All other discretionary spending, including capital expenditure, had also been significantly reduced.
"Rental operations are either open for business or working on a business continuity basis," the board said.
"During the lockdown periods over the last six weeks, all locations have negotiated and delivered new hire orders.
"This includes equipment for a utility in California, data centres in Europe, nuclear facilities in China and drilling tools and accessories for onshore and offshore, gas, oil and geothermal projects in Australia, New Zealand, South East Asia and the Middle East."
Northbridge said that, while the volumes had been lower than before the lockdown, demand for both Crestchic and Tasman services remained "firm".
"It is unclear whether a relaxation in lockdown measures will lead to a 'bounce back' in demand, however up to now most projects have been delayed or postponed rather than cancelled.!
The longer-term impact of lower oil and gas prices had yet to be ascertained, and Northbridge said it was still too early to predict the level of trading for the rest of 2020.
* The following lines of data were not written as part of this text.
(** What [for d in v] goes through: the items of a sequence, the keys of a
    mapping, the characters of a text. *)
Definition iterate (v : yaml) : attempt (list yaml) :=
  match v with
  | YSeq l => Done l
  | YMap m => Done (map (fun kv => YStr (fst kv)) (map_to_list m))
  | YStr s => Done (map (fun c => YStr (String c EmptyString)) (list_ascii_of_string s))
  | _ => Failed Type_error
  end.

Definition load_distribution (d : yaml) : attempt Loaded_distribution :=
  f ← get_member d "format";
  m ← get_member d "media_type";
  u ← get_member d "download_url";
  Done {| l_format := f; l_media_type := m; l_download_url := u |}.

Fixpoint load_distributions (ds : list yaml) : attempt (list Loaded_distribution) :=
  match ds with
  | [] => Done []
  | d :: ds' =>
      x ← load_distribution d; xs ← load_distributions ds'; Done (x :: xs)
  end.

(** The body of the loop of [load_resources] for a file that is not
    skipped. *)
Definition load_resource (data : yaml) (fp : string) : attempt Loaded :=
  rid ← _req data "id" fp;
  name ← _req data "name" fp;
  kind ← _req data "kind" fp;
  ok ← allowed_kind kind;
  if negb ok then Failed (Invalid_kind fp)
  else
    license_obj ← (v ← get_member data "license"; Done (or_else v (YMap ∅)));
    links_obj ← (v ← get_member data "links"; Done (or_else v (YMap ∅)));
    ds ← (v ← get_member data "distributions"; iterate (or_else v (YSeq [])));
    dists ← load_distributions ds;
    domain ← get_member data "domain";
    free ← get_member data "free" ≫= _bool_or_none;
    publisher ← get_member data "publisher";
    description ← get_member data "description";
    license_name ← get_member license_obj "name";
    license_url ← get_member license_obj "url";
    homepage ← get_member links_obj "homepage";
    Done {| l_id := rid; l_name := name; l_kind := kind; l_domain := domain;
            l_free := free; l_publisher := publisher;
            l_description := description; l_license_name := license_name;
            l_license_url := license_url; l_homepage := homepage;
            l_distributions := dists |}.

Section Files.

(** [open(fp)] followed by [yaml.safe_load]: the value of the file, or the
    failure to read it. *)
Variable read : string -> attempt yaml.

(** The loop of [load_resources] over the paths. A file whose name starts
    with an underscore is read, then skipped. *)
Fixpoint load_files (paths : list string) : attempt (list Loaded) :=
  match paths with
  | [] => Done []
  | fp :: paths' =>
      data ← read fp;
      let data := or_else data (YMap ∅) in
      if startswith (basename fp) "_" then load_files paths'
      else r ← load_resource data fp; rs ← load_files paths'; Done (r :: rs)
  end.

(** [load_resources(resources_dir)], from what [os.walk] yields there. *)
Definition load_resources (walk : list (string * list string))
  : attempt (list Loaded) :=
  load_files (iter_yaml_files walk).

(** [main] up to the two writes: the resources it would write, or the exit. *)
Definition main_resources (isdir : bool) (walk : list (string * list string))
  : attempt (list Loaded) :=
  if negb isdir then Failed No_resources_folder
  else
    resources ← load_resources walk;
    match resources with
    | [] => Failed No_resources_found
    | _ => Done resources
    end.

End Files.

(** A loaded value as a field declared [str], and as one declared
    [Optional[str]]. *)
Definition as_str (v : yaml) : option string :=
  match v with
  | YStr s => Some s
  | _ => None
  end.

Definition as_text (v : yaml) : option (option string) :=
  match v with
  | YNull => Some None
  | YStr s => Some (Some s)
  | _ => None
  end.

Definition as_distribution (d : Loaded_distribution) : option Distribution :=
  f ← as_text (l_format d); m ← as_text (l_media_type d);
  u ← as_text (l_download_url d);
  Some {| format := f; media_type := m; download_url := u |}.

(** The loaded resource as the dataclass declares it, when every field
    holds a value of its declared type. *)
Definition as_resource (r : Loaded) : option Resource :=
  i ← as_str (l_id r); n ← as_str (l_name r); k ← as_str (l_kind r);
  d ← as_text (l_domain r); p ← as_text (l_publisher r);
  ds ← as_text (l_description r); ln ← as_text (l_license_name r);
  lu ← as_text (l_license_url r); h ← as_text (l_homepage r);
  dists ← mapM as_distribution (l_distributions r);
  Some {| BuildCatalog.id := i; name := n; kind := k; domain := d;
          free := l_free r; publisher := p; description := ds;
          license_name := ln; license_url := lu; homepage := h;
          distributions := dists |}.

End Loader.

(** ** scripts/build_catalog.py: the graph of [write_ttl] *)

Module Turtle.
Import Py BuildCatalog.

(** A node or a value of the graph: an IRI, a plain literal, or a literal
    of type [xsd:boolean]. *)
Inductive term : Type :=
  | URIRef (iri : string)
  | Literal (text : string)
  | Literal_boolean (b : bool).

Definition triple : Type := term * term * term.

(** The namespaces: [DCAT] is the script's, the others are rdflib's. *)
Definition DCAT : string := "http://www.w3.org/ns/dcat#".
Definition DCTERMS : string := "http://purl.org/dc/terms/".
Definition OWL : string := "http://www.w3.org/2002/07/owl#".
Definition SKOS : string := "http://www.w3.org/2004/02/skos/core#".
Definition RDF : string := "http://www.w3.org/1999/02/22-rdf-syntax-ns#".

(** [NS.local] and [NS["local"]] *)
Definition term_of (namespace local : string) : term :=
  URIRef (namespace +:+ local).

Definition is_slash (c : ascii) : bool := Ascii.eqb c "/".

(** [Namespace(base_iri.rstrip("/") + "/")] *)
Definition BASE (base_iri : string) : string :=
  rstrip_with is_slash base_iri +:+ "/".

Definition catalog (base_iri : string) : term :=
  term_of (BASE base_iri) "catalog".

Definition FREE (base_iri : string) : term :=
  term_of (BASE base_iri) "prop/free".

Definition subject (base_iri : string) (r : Resource) : term :=
  term_of (BASE base_iri) ("resource/" +:+ BuildCatalog.id r).

(** The node of the distribution numbered [i] of [r]. The number counts
    the entries of a list, so it has far fewer digits than [str_int]
    refuses, and the field [{i}] is its decimal numeral. *)
Definition distribution_node (base_iri : string) (r : Resource) (i : nat)
  : term :=
  term_of (BASE base_iri)
    ("distribution/" +:+ BuildCatalog.id r +:+ "/" +:+ decimal (Z.of_nat i)).

(** The triples added under [if o:], for a field that may be [None]. *)
Definition when_given (o : option string) (t : string -> triple)
  : list triple :=
  if truthy o then match o with Some s => [t s] | None => [] end else [].

(** The triples of the distribution at position [k] of the list, which
    [enumerate(..., start=1)] numbers [k + 1]. *)
Definition distribution_triples (base_iri : string) (r : Resource) (k : nat)
    (d : Distribution) : list triple :=
  let subj := subject base_iri r in
  let dist := distribution_node base_iri r (S k) in
  [ (dist, term_of RDF "type", term_of DCAT "Distribution");
    (subj, term_of DCAT "distribution", dist) ]
  ++ when_given (download_url d) (fun u => (dist, term_of DCAT "downloadURL", URIRef u))
  ++ when_given (media_type d) (fun m => (dist, term_of DCAT "mediaType", Literal m))
  ++ when_given (format d) (fun f => (dist, term_of DCTERMS "format", Literal f)).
Its assumptions remained that the second and third quarters would be the most directly affected by Covid-19, and that the energy price downturn would continue to impact activity levels in the fourth quarter and into 2021.
The key drivers for its performance in the second half would, as a result, be the level of possible ''bounce back'' within Crestchic, and then later in the year for both Crestchic and Tasman, the effect of lower oil prices and the resilience of demand for natural gas and LNG.
"There is no doubt that trading will be adversely affected for some time due to the economic fallout of the pandemic.
"However, the benefit of the group's strong positive cash flows, proactive cost control and experienced management team have been well evidenced in past downturns and we expect this to continue to be the case."
At 1050 BST, shares in Northbridge Industrial Services were up 9.31% at 79.25p.